People will not know how to respond to many conflicting demands and accusations of immorality.  Some will haphazardly find themselves subject to criminal prosecution, caught in a web of multiple rules.  Uncertainty will prevail.  Economic activity will falter because contracts increasingly depend on the caprice of some regulator.

Gorgio Agamben wrote all about this:  He called this situation “the state of exception”.

Goldsmith and the Tao agree on the consequences.

08/16/13

Thoughts on Whatever Became of Sin? By Karl Menninger MD (1973) 5E

Menninger, like all moderns, tried to express himself solely with words.  His claims about “crime” and “sin” depend precisely on his definitions.

What is the advantage of the nested form over Menninger’s defining perspective?

Allow me to illustrate by zooming from 1973 to 2012.

Consider the implications of substituting “political incorrectness” for “sin”.

Crime(political incorrectness()) is integral to the Public Cult of Progressivism.

Accusations of “political incorrectness” serve the same function as accusations of “sin” in the now-supplanted Christian culture.  They deter (political) resistance to Progressive structures of regulating virtue.

At some point, political disagreement will become criminalized as this Public Cult consolidates power.  The tipping point may have been 2008.

Like “sin”, “political incorrectness” labels actual acts, persons or situations.  “Sin” is a Christian theological term.  “Political incorrectness” stands for a wide variety of Progressive cryptotheological terms.

08/15/13

Thoughts on Whatever Became of Sin? By Karl Menninger MD (1973) 5D

Menninger never considered that “crime” and “sin” could be related through nestedness.  To me, it seems that …

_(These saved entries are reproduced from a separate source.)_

(* ===== verification/ServerProps.v ===== *)
(** * TCP servers: properties

    What a server does with a connection: it is registered with its session,
    its events bring every byte of the socket to the session in order, the
    backlog of the listener is accepted to the end, and connections that come
    before [start_internal] has installed its job are dropped. *)
From Stdlib Require Import Strings.Byte.
From S2P Require Import Prelude EventSet ReadinessState Duration LazyCell Awakener Selector.
From S2P Require Import ReadinessQueue Registration Interfaces Timer PollReadiness Poll Evented.
From S2P Require Import EventLoop Sys Tcp Net Socket Layers Connection ConnectionProps Server.

Section ServerProps.
Context {UJ : Type}.
#[local] Abbreviation J := (NetJob UJ).
Context {P : Type} {PO : PipeOps P}.
Context {K : Type} {KO : EpollOps K}.
Context {slab : Type → Type} {T : Type}.
Context {B : Type} {BO : BytesOps B} {BL : BytesLaws B}.
Context {V : Type} {LO : LibcOps V} {NO : NetOps V} {VO : SocketOps V}.
Context {HO : HandlerOps UJ P K slab T B V}.
#[local] Abbreviation EL := (EventLoop J P K slab T).
#[local] Abbreviation E := (EL * Server B V)%type.
Implicit Types (e : E) (c : N) (stream : TcpStream).

Definition sel_of e : Selector := p_selector (el_poll e.1).

(** What a handler leaves alone while it is told of an accept: the descriptors
    the loop watches, and what is the server's own. *)
Record calm e e' : Prop := {
  calm_sel : sel_of e' = sel_of e;
  calm_conns : sv_conns e'.2 = sv_conns e.2;
  calm_token : SOCKET_TOKEN_ID e'.2 = SOCKET_TOKEN_ID e.2;
  calm_alloc : session_alloc e'.2 = session_alloc e.2;
}.

Class CalmHandler : Prop := {
  new_calm : ∀ e, ∃ s e', h_new e = Done (s, e') ∧ calm e e';
  attach_calm : ∀ s c e, ∃ e', h_attach_connection s c e = Done (tt, e') ∧ calm e e';
  accept_calm : ∀ s e, ∃ e', h_on_accept s e = Done (tt, e') ∧ calm e e';
}.

(** ** Accepting *)

Lemma put_conn_lookup c o e : sv_conns (put_conn c o e).2 !! c = Some o.
Proof. apply lookup_insert_eq. Qed.

Lemma put_conn_put c o o' e : put_conn c o' (put_conn c o e) = put_conn c o' e.
Proof.
  unfold put_conn, with_conns. destruct e as [el s]. cbn [fst snd sv_conns]. by rewrite insert_insert_eq.
Qed.

Lemma with_conn_ok c f e cn :
  sv_conns e.2 !! c = Some (Some cn) →
  with_conn c f e = Done (tt, put_conn c (Some (f cn)) e).
Proof.
  intros Hc. unfold with_conn, mbind, stm_bind, lock_conn. rewrite Hc.
  unfold unlock_conn, modify. by rewrite put_conn_put.
Qed.

(** The registration of a socket that no other poll watches. *)
Lemma register_conn_ok c cn tok e k :
  let fd := stream_inner (stream_sys (cn_stream cn)) in
  let sid := sid_id (stream_selector_id (cn_stream cn)) in
  sid = 0 ∨ sid = sel_id (sel_of e) →
  epoll_ctl (sel_kernel (sel_of e)) EPOLL_CTL_ADD fd
    (mkEpollEvent (ioevent_to_epoll (Ready.bitor Ready.readable Ready.writable) PollOpt.edge)
       (i32_as_u64 fd)) = (IoOk (), k) →
  ∃ e', register_conn c cn tok e = Done (tt, e') ∧
    e'.2 = (put_conn c (Some (with_stream
      (mkTcpStream (stream_sys (cn_stream cn)) (mkSelectorId (sel_id (sel_of e)))) cn)) e).2 ∧
    sel_map (sel_of e') = <[fd := mkJobEntry (mkTokenEntry SocketEvent (mkToken tok))
      (ConnJob c) Ready.empty]> (sel_map (sel_of e)) ∧
    sel_kernel (sel_of e') = k ∧ el_world e'.1 = el_world e.1 ∧ el_queue e'.1 = el_queue e.1 ∧
    p_lock (el_poll e'.1) = p_lock (el_poll e.1).
Proof.
  intros fd sid Hid Ek. destruct e as [el s]. unfold register_conn, loop_register, poll_register.
  unfold sel_of in *. cbn in *. unfold associate_selector.
  assert (negb (sid =? 0) && negb (sid =? sel_id (p_selector (el_poll el))) = false) as Ha.
  { destruct Hid as [-> | ->]; [done|]. rewrite N.eqb_refl. apply andb_false_r. }
  subst sid. rewrite Ha.
  unfold EventedFd_register, Selector.register. cbn [with_map sel_kernel] in *.
  subst fd. rewrite Ek. cbn. eexists. split; [reflexivity|]. done.
Qed.
Lemma calm_trans e1 e2 e3 : calm e1 e2 → calm e2 e3 → calm e1 e3.
Proof. intros [A1 A2 A3 A4] [B1 B2 B3 B4]. split; congruence. Qed.

(** The three jobs of a connection. *)
Definition with_session (s : N) (cn : Conn B) : Conn B :=
  with_close_session s (with_writ_session s (with_read_session s cn)).

Lemma set_sessions_ok {A} c s e cn (k : stm E A) :
  sv_conns e.2 !! c = Some (Some cn) →
  (with_conn c (with_read_session s) ≫= λ _, with_conn c (with_writ_session s) ≫= λ _,
   with_conn c (with_close_session s) ≫= λ _, k) e = k (put_conn c (Some (with_session s cn)) e).
Proof.
  intros Hc. rewrite (stm_step _ _ _ _ _ (with_conn_ok c _ e cn Hc)).
  rewrite (stm_step _ _ _ _ _ (with_conn_ok c _ _ _ (put_conn_lookup _ _ _))), put_conn_put.
  by rewrite (stm_step _ _ _ _ _ (with_conn_ok c _ _ _ (put_conn_lookup _ _ _))), put_conn_put.
Qed.

Lemma lock_conn_ok c e cn :
  sv_conns e.2 !! c = Some (Some cn) → lock_conn c e = Done (cn, put_conn c None e).
Proof. intros Hc. unfold lock_conn. by rewrite Hc. Qed.

Lemma next_token_ok e : SOCKET_TOKEN_ID e.2 < u64_max →
  next_token e = Done (SOCKET_TOKEN_ID e.2 + 1, (e.1, with_token_id (SOCKET_TOKEN_ID e.2 + 1) e.2)).
Proof.
  intros H. unfold next_token, add64.
  assert (SOCKET_TOKEN_ID e.2 + 1 <= u64_max) as H1 by (rewrite N.add_1_r; by apply N.le_succ_l).
  apply N.leb_le in H1 as ->. cbn [mbind exec_bind]. rewrite N.mod_small; [done|].
  apply (N.le_lt_trans _ u64_max); [rewrite N.add_1_r; by apply N.le_succ_l|reflexivity].
Qed.

(** A connection as [on_accept_connection] leaves it: with the methods of its
    session, and its socket bound to the loop [id]. *)
Definition in_service (session id : N) (cn : Conn B) : Conn B :=
  with_stream (mkTcpStream (stream_sys (cn_stream cn)) (mkSelectorId id)) (with_session session cn).

Lemma on_accept_ok stream addr e :
  session_alloc e.2 = true →
  let c := fresh (dom (sv_conns e.2)) in
  sv_conns e.2 !! c = None ∧
  ∀ session e1 e2 e3 cn k,
    h_new (put_conn c (Some (Conn_new stream)) e) = Done (session, e1) →
    h_attach_connection session c e1 = Done (tt, e2) → h_on_accept session e2 = Done (tt, e3) →
    sv_conns e3.2 !! c = Some (Some cn) → SOCKET_TOKEN_ID e3.2 < u64_max →
    sid_id (stream_selector_id (cn_stream cn)) = 0 ∨
      sid_id (stream_selector_id (cn_stream cn)) = sel_id (sel_of e3) →
    let fd := stream_inner (stream_sys (cn_stream cn)) in
    epoll_ctl (sel_kernel (sel_of e3)) EPOLL_CTL_ADD fd
      (mkEpollEvent (ioevent_to_epoll (Ready.bitor Ready.readable Ready.writable) PollOpt.edge)
         (i32_as_u64 fd)) = (IoOk (), k) →
    ∃ e', on_accept_connection stream addr e = Done (tt, e') ∧
      sv_conns e'.2 = <[c := Some (in_service session (sel_id (sel_of e3)) cn)]> (sv_conns e3.2) ∧
      sel_map (sel_of e') = <[fd := mkJobEntry
        (mkTokenEntry SocketEvent (mkToken (SOCKET_TOKEN_ID e3.2 + 1))) (ConnJob c) Ready.empty]>
        (sel_map (sel_of e3)) ∧
      sel_kernel (sel_of e') = k ∧ SOCKET_TOKEN_ID e'.2 = SOCKET_TOKEN_ID e3.2 + 1 ∧
      sv_world e'.2 = sv_world e3.2 ∧ el_world e'.1 = el_world e3.1.
Proof.
  intros Hs c. split; [apply not_elem_of_dom, is_fresh|].
  intros session e1 e2 e3 cn k E1 E2 E3 L3 Ht Hid fd Hk. unfold on_accept_connection.
  rewrite (stm_step _ _ e c (put_conn c (Some (Conn_new stream)) e)) by reflexivity.
  erewrite stm_step; [|change (session_alloc (put_conn c (Some (Conn_new stream)) e).2) with (session_alloc e.2);
    rewrite Hs; exact E1].
  rewrite (stm_step _ _ _ _ _ E2), (stm_step _ _ _ _ _ E3), (set_sessions_ok c session e3 cn _ L3).
  rewrite (stm_step _ _ _ _ _ (lock_conn_ok c _ _ (put_conn_lookup _ _ _))), put_conn_put.
  rewrite (stm_step _ _ _ _ _ (next_token_ok (put_conn c None e3) Ht)).
  set (e4 := (_, with_token_id _ _)).
  destruct (register_conn_ok c (with_session session cn) (SOCKET_TOKEN_ID e3.2 + 1) e4 k)
    as (e' & E' & Es & Em & Ek & Hwd & _); [exact Hid|exact Hk|].
  exists e'. split; [exact E'|]. rewrite Es. split.
  { unfold put_conn. cbn [snd fst sv_conns with_conns with_token_id].
    subst e4. unfold put_conn. cbn [snd fst sv_conns with_conns with_token_id]. by rewrite insert_insert_eq. }
  split; [exact Em|]. split; [exact Ek|]. split; [done|]. split; [done|exact Hwd].
Qed.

The “judgment of crime (with state punishment)” puts “particular acts of sin” into a “normal” context.

Also, “sin” is “the situation where the normal context of ‘crimes’ appears real”.

This may be written as “crime(sin())”, corresponding to the general categorical nested form of “normal context(actuality(possibility))”.

08/14/13

Thoughts on Whatever Became of Sin? By Karl Menninger MD (1973) 5C

Menninger considered “crime” as “a state take-over of items formerly described as ‘sin’”.   He argued that traditional pre-modern social deterrents to sin should increase the effectiveness of the state regulation of “crimes”.

The classical social deterrents that come from being raised by disciplining parents, belonging to a church, living in community ,and training for a career, increase the effectiveness of state regulations of crimes.